• [What is being asked] Please copy exactly the lines that run from the start of the entries to the line containing "variables [gProductOutPath] and", inclusive.

Dataset entries:
(* ===== verification/CommandLine.v ===== *)
(** * commandline.cpp and console.cpp: the commands of the client

    [adb_commandline] reads the flags, names the device and the server for
    [adb_client.cpp], and runs the command; commands are requests to the
    server, file transfers ([SyncClient]) or shell commands built from the
    arguments.

    The state of a client is the world, the variables of [adb_client.cpp], the
    variables [gProductOutPath] and [gListenAll] and what has been written to
    the standard output.  What goes to the standard error is left out.  An
    argument vector is the list of its strings.  [argv[i][j]] of a string that
    ends at [j] is 0.  The build has [fork] and no termios; [adb_main], the
    server, and [load_file] of libcutils are parameters. *)

From S2P Require Import Prelude Effects DList Os Sysdeps Wire Globals FileSync Sockets Registry Smart Jdwp Host Zip AdbClient StringCov SyncClient.

Module CommandLine.
Import Client SyncClient StringCov.

Record clstate := {
  cl_world : world;
  cl_client : client;
  gProductOutPath : option bytes;
  gListenAll : bool;
  cl_stdout : bytes;
}.

Abbreviation CL := (M clstate).

#[global] Instance Budget_clstate : Budget clstate := fun s => budget (cl_world s).

#[global] Program Instance Lens_cl_world : Lens clstate world := {|
  view := cl_world;
  put w s := {| cl_world := w; cl_client := cl_client s; gProductOutPath := gProductOutPath s;
    gListenAll := gListenAll s; cl_stdout := cl_stdout s |};
|}.
Next Obligation. done. Qed.
Next Obligation. by intros []. Qed.
Next Obligation. done. Qed.

Definition set_client (c : client) (s : clstate) : clstate :=
  {| cl_world := cl_world s; cl_client := c; gProductOutPath := gProductOutPath s; gListenAll := gListenAll s;
     cl_stdout := cl_stdout s |}.

Definition set_product (p : option bytes) (s : clstate) : clstate :=
  {| cl_world := cl_world s; cl_client := cl_client s; gProductOutPath := p; gListenAll := gListenAll s;
     cl_stdout := cl_stdout s |}.

Definition set_listen_all (b : bool) (s : clstate) : clstate :=
  {| cl_world := cl_world s; cl_client := cl_client s; gProductOutPath := gProductOutPath s; gListenAll := b;
     cl_stdout := cl_stdout s |}.

Definition set_stdout (o : bytes) (s : clstate) : clstate :=
  {| cl_world := cl_world s; cl_client := cl_client s; gProductOutPath := gProductOutPath s;
     gListenAll := gListenAll s; cl_stdout := o |}.

Definition osc {A} (m : M world A) : CL A := zoom m.

(** A function of [adb_client.cpp] or [file_sync_client.cpp]. *)
Definition cli {A} (f : client -> M world (A * client)) : CL A :=
  c ← gets cl_client;
  '(a, c) ← osc (f c);
  modify (set_client c);;
  mret a.

Definition printf (text : bytes) : CL unit := modify (fun s => set_stdout (cl_stdout s ++ text) s).

Definition getenv (name : bytes) : CL (option bytes) :=
  r ← osc (syscall (Getenv name));
  mret (match r with Ok v => v | Err _ => None end).

(** [strcmp(a, b) == 0] for a literal [b] *)
Definition same_str (a : bytes) (b : string) : bool := bytes_eqb a (str b).

(** ** Buffers *)

(** [strcat(buf, s)] on [char buf[size]] *)
Definition strcat (size : nat) (buf s : bytes) : CL bytes :=
  if (size <? length buf + length s + 1)%nat then undef "write after the buffer" else mret (buf ++ s).

(** [strncat(buf, s, n)] *)
Definition strncat (size : nat) (buf s : bytes) (n : nat) : CL bytes := strcat size buf (take n s).

(** ** Shell arguments *)

Definition is_quoted_char (c : Z) : bool :=
  (c =? 32) || (c =? 34) || (c =? 92) || (c =? 40) || (c =? 41).

Fixpoint quote_chars (s : bytes) : bytes :=
  match s with
  | [] => []
  | c :: s' => if is_quoted_char c then 92 :: c :: quote_chars s' else c :: quote_chars s'
  end.

(** The length the first loop computes. *)
Fixpoint quoted_length (s : bytes) : nat :=
  match s with
  | [] => 0
  | c :: s' => (if is_quoted_char c then 2 else 1) + quoted_length s'
  end.

(** The result of [malloc] is used without a look at it. *)
Definition dupAndQuote (s : bytes) : CL bytes :=
  m ← osc (syscall (Malloc (Z.of_nat (quoted_length s + 1))));
  match m with
  | Err _ => undef "write to NULL"
  | Ok _ =>
      if (quoted_length s <? length (quote_chars s))%nat then undef "write after the block" else
      mret (quote_chars s)
  end.

(** ** Output and input of a connection *)

Section commands.
(** The width of [long], the build flag HAVE_SYMLINKS, the conversions of Win32,
    the server, and [load_file]. *)
Context (ulong_bits : Z) (have_symlinks : bool).
Context (MultiByteToWideChar : Z -> bytes -> list Z) (WideCharToMultiByte : Z -> list Z -> bytes).
Context (adb_main : bool -> Z -> M world Z) (load_file : bytes -> M world (option bytes)).

Definition cl_connect (service : bytes) : CL Z := cli (fun c => adb_connect ulong_bits c service).

Definition cl_query (service : bytes) : CL (option bytes) := cli (fun c => adb_query ulong_bits c service).

Definition cl_command (service : bytes) : CL Z := cli (fun c => adb_command ulong_bits c service).

(** The buffer keeps what earlier reads stored behind the new bytes, and
    [strlen] looks for the first NUL in all of it. *)
Definition read_and_dump (fd : Z) : CL unit :=
  loop (fun buf : bytes =>
    if fd <? 0 then mret (inr tt) else
    r ← osc (adb_read fd 4096);
    match r with
    | Err e => mret (if e =? EINTR then inl buf else inr tt)
    | Ok bs =>
        if (length bs =? 0)%nat then mret (inr tt) else
        let buf := bs ++ drop (length bs) buf in
        if bool_decide (0 ∉ buf) then undef "strlen after the buffer" else
        printf (to_gbk MultiByteToWideChar WideCharToMultiByte (cstr buf));;
        mret (inl buf)
    end) (replicate 4096 0).

(** The result of [adb_write] is ignored. *)
Definition copy_to_file (inFd outFd : Z) : CL unit :=
  m ← osc (syscall (Malloc 32768));
  loop (fun _ : unit =>
    match m with
    | Err _ => undef "read into NULL"
    | Ok _ =>
        r ← osc (adb_read inFd 32768);
        match r with
        | Err e => mret (if e =? EINTR then inl tt else inr tt)
        | Ok bs =>
            if (length bs =? 0)%nat then mret (inr tt) else
            osc (adb_write outFd bs);;
            mret (inl tt)
        end
    end) tt.

(** The state of the escape sequence after a byte; [None] is [exit(0)]. *)
Definition escape_step (state c : Z) : option Z :=
  if c =? 10 then Some 1 else
  if c =? 13 then Some 1 else
  if c =? 126 then Some (if state =? 1 then 2 else state) else
  if (c =? 46) && (state =? 2) then None else
  Some 0.

Fixpoint escape_scan (state : Z) (s : bytes) : option Z :=
  match s with
  | [] => Some state
  | c :: s' =>
      match escape_step state c with
      | None => None
      | Some state' => escape_scan state' s'
      end
  end.

(** As in [read_and_dump] the buffer keeps earlier bytes. *)
Definition stdin_read_thread (fd fdi : Z) : CL unit :=
  loop (fun '(state, buf) =>
    r ← osc (adb_read fdi 1024);
    match r with
    | Err e => mret (if e =? EINTR then inl (state, buf) else inr tt)
    | Ok bs =>
        if (length bs =? 0)%nat then mret (inr tt) else
        match escape_scan state bs with
        | None => abort "exit(0)"
        | Some state =>
            let buf := bs ++ drop (length bs) buf in
            if bool_decide (0 ∉ buf) then undef "strlen after the buffer" else
            w ← osc (adb_write fd (GBK_to_UTF8 MultiByteToWideChar WideCharToMultiByte (cstr buf)));
            if rc_int w <=? 0 then mret (inr tt) else mret (inl (state, buf))
        end
    end) (0, replicate 1024 0).

Definition interactive_shell : CL Z :=
  fd ← cl_connect (str "shell:");
  if fd <? 0 then mret 1 else
  m ← osc (syscall (Malloc 8));
  match m with
  | Err _ => undef "write to NULL"
  | Ok _ =>
      osc (syscall (Thread_create "stdin_read_thread"));;
      read_and_dump fd;;
      mret 0
  end.
Lemma wp_parse_flags ulong_bits argv o s : port_ok (server_port o) ->
  wp (parse_flags ulong_bits o argv) flags_ok (fun _ _ => True) s.
Proof.
  remember (length argv) as n eqn:Hn. assert (Hle : (length argv <= n)%nat) by lia. clear Hn. revert argv o s Hle.
  induction n as [|n IH]; intros argv o s Hle Ho; destruct argv as [|a rest]; cbn [length] in Hle; try done; try lia;
    cbn [parse_flags]; [].
  assert (IH' : forall argv o s, (length argv < length (a :: rest))%nat -> port_ok (server_port o) ->
    wp (parse_flags ulong_bits o argv) flags_ok (fun _ _ => True) s) by (intros; apply IH; [cbn in *; lia|done]).
  clear IH Hle. repeat flag_step IH'.
Qed.

(** C30: the port of the server is a port.  Whatever the environment and the
    arguments are, flags that are accepted leave a port between 1 and 65535,
    which [adb_set_tcp_specifics] is then given; everything else ends with the
    usage message. *)
Theorem flags_port ulong_bits argv s :
  wp (o ← initial_flags ulong_bits;
      match o with Some o => parse_flags ulong_bits o argv | None => mret None end) flags_ok (fun _ _ => True) s.
Proof.
  destruct (initial_flags ulong_bits s) as [[[o|]|x] s1] eqn:E; unfold wp.
  - rewrite (bind_done _ _ _ _ _ E). apply wp_parse_flags.
    unfold initial_flags, getenv, osc, zoom, mbind, M_bind, modify, mret, M_ret in E.
    repeat match goal with H : context [match ?m with (_, _) => _ end] |- _ => destruct m as [[?|?] ?]; try done end.
    injection E as E _. destruct (nonempty _); [|injection E as <-; unfold port_ok; cbn; unfold DEFAULT_ADB_PORT; lia].
    destruct (port_of _ _) eqn:Ep; [|done]. apply port_of_ok in Ep. by injection E as <-.
  - by rewrite (bind_done _ _ _ _ _ E).
  - by rewrite (bind_stop _ _ _ _ _ E).
Qed.

(** ** Where the code does not do what it means to *)

(** Conversions that change nothing, and a connection that delivers [pieces]. *)
Definition keep (_ : Z) (s : bytes) : bytes := s.

Definition pieces_env (pieces : list bytes) : env := fun h c =>
  match c return ans c with
  | Read _ _ => Ok (nth (length h) pieces [])
  | c => ok_default c
  end.

(** [read_and_dump] prints what is left of an earlier, longer read again. *)
Lemma dump_repeats_old_bytes :
  cl_stdout (read_and_dump keep keep 3 (start_state (pieces_env [str "hello world"; str "bye"]) 9)).2
  = str "hello world" ++ str "byelo world".
Proof. by vm_compute. Qed.

(** When a read fills the buffer, [strlen] reads after its end. *)
Lemma dump_full_buffer :
  (read_and_dump keep keep 3 (start_state (pieces_env [replicate 4096 65]) 9)).1 = Stop (Undef "strlen after the buffer").
Proof. by vm_compute. Qed.

(** The bound given to [strncat] does not protect the buffer: two long arguments
    are written after its end. *)
Lemma pm_args_overflow :
  (append_args (str "shell:pm") [replicate 3000 65; replicate 3000 66] (start_state ready_env 9)).1
  = Stop (Undef "write after the buffer").
Proof. by vm_compute. Qed.

(** [adb shell] has no bound at all. *)
Lemma shell_args_overflow :
  (shell_args (str "shell:ls") [replicate 5000 65] (start_state ready_env 9)).1 = Stop (Undef "write after the buffer").
Proof. by vm_compute. Qed.

(** An empty argument is not quoted and disappears. *)
Lemma empty_argument_lost :
  sh_split None (str "pm" ++ args_text [str "install"; []; str "a.apk"]) = Some [str "pm"; str "install"; str "a.apk"].
Proof. by vm_compute. Qed.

• [The completed task]
(* ===== verification/CommandLine.v ===== *)
(** * commandline.cpp and console.cpp: the commands of the client

    [adb_commandline] reads the flags, names the device and the server for
    [adb_client.cpp], and runs the command; commands are requests to the
    server, file transfers ([SyncClient]) or shell commands built from the
    arguments.

    The state of a client is the world, the variables of [adb_client.cpp], the
    variables [gProductOutPath] and [gListenAll] and what has been written to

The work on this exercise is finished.